═══ AVAILABLE DATA

Lemma step_jedecIdRead :
  triple (st r b nc na) (call jedecIdRead) (st r false nc na) R.
Proof.
  apply (step_query _
    (fun w => [EvDigitalWrite (cs w) LOW;
               EvTransfer SPI (Some [Some 0x9f; None; None; None])
                          (Some RxLocal) 4 false;
               EvDigitalWrite (cs w) HIGH]) 1).
  - apply jedecIdRead_after.
  - intros w. repeat split.
Qed.

Lemma step_isValidChip :
  triple (st r b nc na) (call isValidChip) (st r false nc na) R.
Proof.
  intros w Hw. unfold call, isValidChip.
  pose proof (jedecIdRead_after w ltac:(apply Hw)) as Hj.
  destruct (jedecIdRead w) as [[[m d1] d2] w']. simpl in Hj. subst w'.
  rewrite emit_after, after_after.
  apply (st_after r b nc na); [exact Hw | | |]; reflexivity.
Qed.
End Steps.

(** A wait entered with chip-select at [b] returns with it inactive; while
    it polls, chip-select is inactive, or as on entry before the first
    read. *)
Lemma step_wait r nc na (R : world -> Prop) polls : forall b,
  (forall w, st r false nc na w -> R w) ->
  (forall w, st r b nc na w -> R w) ->
  triple (st r b nc na) (waitForWriteComplete polls) (st r false nc na) R.
Proof.
  induction polls as [|polls IH]; intros b Hf Hb.
  - intros w Hw. apply Hb. exact Hw.
  - simpl. eapply triple_bind; [apply step_isWriteInProgress|].
    intros [|]; [|apply triple_ret].
    eapply triple_bind; [apply step_delay | intros _].
    apply IH; assumption.
Qed.

Create HintDb steps.
#[local] Hint Resolve step_beginTransaction step_endTransaction step_transfer
  step_delay step_writeEnable step_writePageCommon step_readPageSync
  step_begin step_isWriteInProgress step_readStatus step_jedecIdRead
  step_isValidChip : steps.

(** A chain of steps that returns with chip-select inactive. *)
Ltac sync_chain :=
  repeat (eapply triple_bind;
          [ first [ apply step_wait; intros ? ?; auto | auto with steps ]
          | intros _ ]);
  first [ apply step_wait; intros ? ?; auto
        | eapply triple_weaken;
          [ first [ apply triple_ret | auto with steps ]
          | intros ? ?; auto ] ].

Lemma sync_writePageSync r b nc na polls addr buf bufLen :
  triple (st r b nc na) (writePageSync polls addr buf bufLen)
         (st r false nc na)
         (fun w => st r false nc na w \/ st r b nc na w).
Proof. unfold writePageSync. sync_chain. Qed.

══════

### WORK INSTRUCTION
Give the data back in full, exactly as written.

### RESPONSE BELOW
Lemma step_jedecIdRead :
  triple (st r b nc na) (call jedecIdRead) (st r false nc na) R.
Proof.
  apply (step_query _
    (fun w => [EvDigitalWrite (cs w) LOW;
               EvTransfer SPI (Some [Some 0x9f; None; None; None])
                          (Some RxLocal) 4 false;
               EvDigitalWrite (cs w) HIGH]) 1).
  - apply jedecIdRead_after.
  - intros w. repeat split.
Qed.

Lemma step_isValidChip :
  triple (st r b nc na) (call isValidChip) (st r false nc na) R.
Proof.
  intros w Hw. unfold call, isValidChip.
  pose proof (jedecIdRead_after w ltac:(apply Hw)) as Hj.
  destruct (jedecIdRead w) as [[[m d1] d2] w']. simpl in Hj. subst w'.
  rewrite emit_after, after_after.
  apply (st_after r b nc na); [exact Hw | | |]; reflexivity.
Qed.
End Steps.

(** A wait entered with chip-select at [b] returns with it inactive; while
    it polls, chip-select is inactive, or as on entry before the first
    read. *)
Lemma step_wait r nc na (R : world -> Prop) polls : forall b,
  (forall w, st r false nc na w -> R w) ->
  (forall w, st r b nc na w -> R w) ->
  triple (st r b nc na) (waitForWriteComplete polls) (st r false nc na) R.
Proof.
  induction polls as [|polls IH]; intros b Hf Hb.
  - intros w Hw. apply Hb. exact Hw.
  - simpl. eapply triple_bind; [apply step_isWriteInProgress|].
    intros [|]; [|apply triple_ret].
    eapply triple_bind; [apply step_delay | intros _].
    apply IH; assumption.
Qed.

Create HintDb steps.
#[local] Hint Resolve step_beginTransaction step_endTransaction step_transfer
  step_delay step_writeEnable step_writePageCommon step_readPageSync
  step_begin step_isWriteInProgress step_readStatus step_jedecIdRead
  step_isValidChip : steps.

(** A chain of steps that returns with chip-select inactive. *)
Ltac sync_chain :=
  repeat (eapply triple_bind;
          [ first [ apply step_wait; intros ? ?; auto | auto with steps ]
          | intros _ ]);
  first [ apply step_wait; intros ? ?; auto
        | eapply triple_weaken;
          [ first [ apply triple_ret | auto with steps ]
          | intros ? ?; auto ] ].

Lemma sync_writePageSync r b nc na polls addr buf bufLen :
  triple (st r b nc na) (writePageSync polls addr buf bufLen)
         (st r false nc na)
         (fun w => st r false nc na w \/ st r b nc na w).
Proof. unfold writePageSync. sync_chain. Qed.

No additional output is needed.